L’altra faccia di questa trasformazione è un altro elemento, apparentemente
marginale ma rivelatore: l’insistenza, emersa negli ultimi mesi, sulla necessità
di privilegiare relatori interni in nome della “continuità didattica”. Questa ci
sembra da un lato una forma di pressione verso l’iper-specializzazione precoce,
che vede nella linearità curricolare una prova di “serietà” e “produttività”;
dall’altro, la riproduzione di dinamiche di fidelizzazione, in cui la
costruzione di un rapporto privilegiato con chi detiene capitale accademico
diventa garanzia di futuro accesso ai pochi spazi disponibili – dal dottorato ai
progetti di ricerca. È una forma aggiornata di baronaggio, meno rumorosa ma non
meno efficace, che si presenta come razionalizzazione amministrativa
mentre riscrive le pratiche della cooptazione tradizionale. Tanto l’insistenza
retorica sulla “continuità”, quanto la proliferazione di corsi da 3 cfu, ci
appaiono come manifestazioni di un medesimo impoverimento: una didattica
frammentata, che restringe di fatto gli spazi di scelta e di sperimentazione.

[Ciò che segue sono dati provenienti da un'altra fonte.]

(** * IAcatho: semantic search over a PDF

    A shallow embedding of [src/app.py] (class [MoteurRecherchePDF] and the
    FastAPI endpoints built on it) and of [src/create_index.py] (class
    [IndexeurPDF]), with the properties of the chunker, of the index store and
    of the similarity search that the specification states.

    Conventions of the embedding:
    - a Python [str] is the list of its Unicode code points;
    - a Python [int] is a [Z], a Python [float] is a binary64 [float]
      (Rocq's primitive floats, with the operations of IEEE 754);
    - a function that can raise returns a [result]; a method that assigns to
      [self] before it raises returns the engine it leaves behind as well;
    - the collaborators the repository imports (pypdf, sentence-transformers,
      pickle, numpy's [argsort]) are interfaces, given as type classes. *)

From Stdlib Require Import ZArith NArith Floats Ascii String Sorted Lia.
From stdpp Require Import gmap strings list fin_maps sorting.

Infine, la stretta burocratica sui percorsi – la rigida separazione tra
triennale e magistrale, la regolamentazione minuziosa dei passaggi tra seminari,
il cambio di piattaforma da Serse a Esse3 – sembra testimoniare la volontà di
delegare agli strumenti digitali e ai regolamenti il compito di definire ciò che
possiamo fare, studiare, diventare. È un rovesciamento quasi distopico: non sono
le esigenze formative a plasmare gli strumenti, ma gli strumenti a modellare la
formazione.
Non si tratta, da parte nostra, di rivendicare un passato idealizzato. La
Normale “di un tempo” non rappresenta per noi un modello a cui tornare: anche
allora la formazione era segnata da gerarchie implicite, corsi talvolta
improntati alla mera trasmissione erudita. Nostalgia e mercificazione sono due
lati di una stessa incapacità di immaginare l’università come spazio creativo,
rigoglioso, libero. Piuttosto, ciò che vogliamo aprire è una domanda condivisa
sulla forma che la nostra istituzione potrebbe assumere: come configurare luoghi
in cui la libertà di ricerca non sia retorica, ma pratica quotidiana? Come
costruire relazioni pedagogiche che non siano né tutoring paternalistico né mera
logica di competenze da acquisire? Questa domanda non ha una risposta
preconfezionata; chiede tempo, conflitto, progettualità. Ma rinunciare a
formularla significherebbe consegnare l’università alla gestione
tecnocratica che oggi la svuota di senso.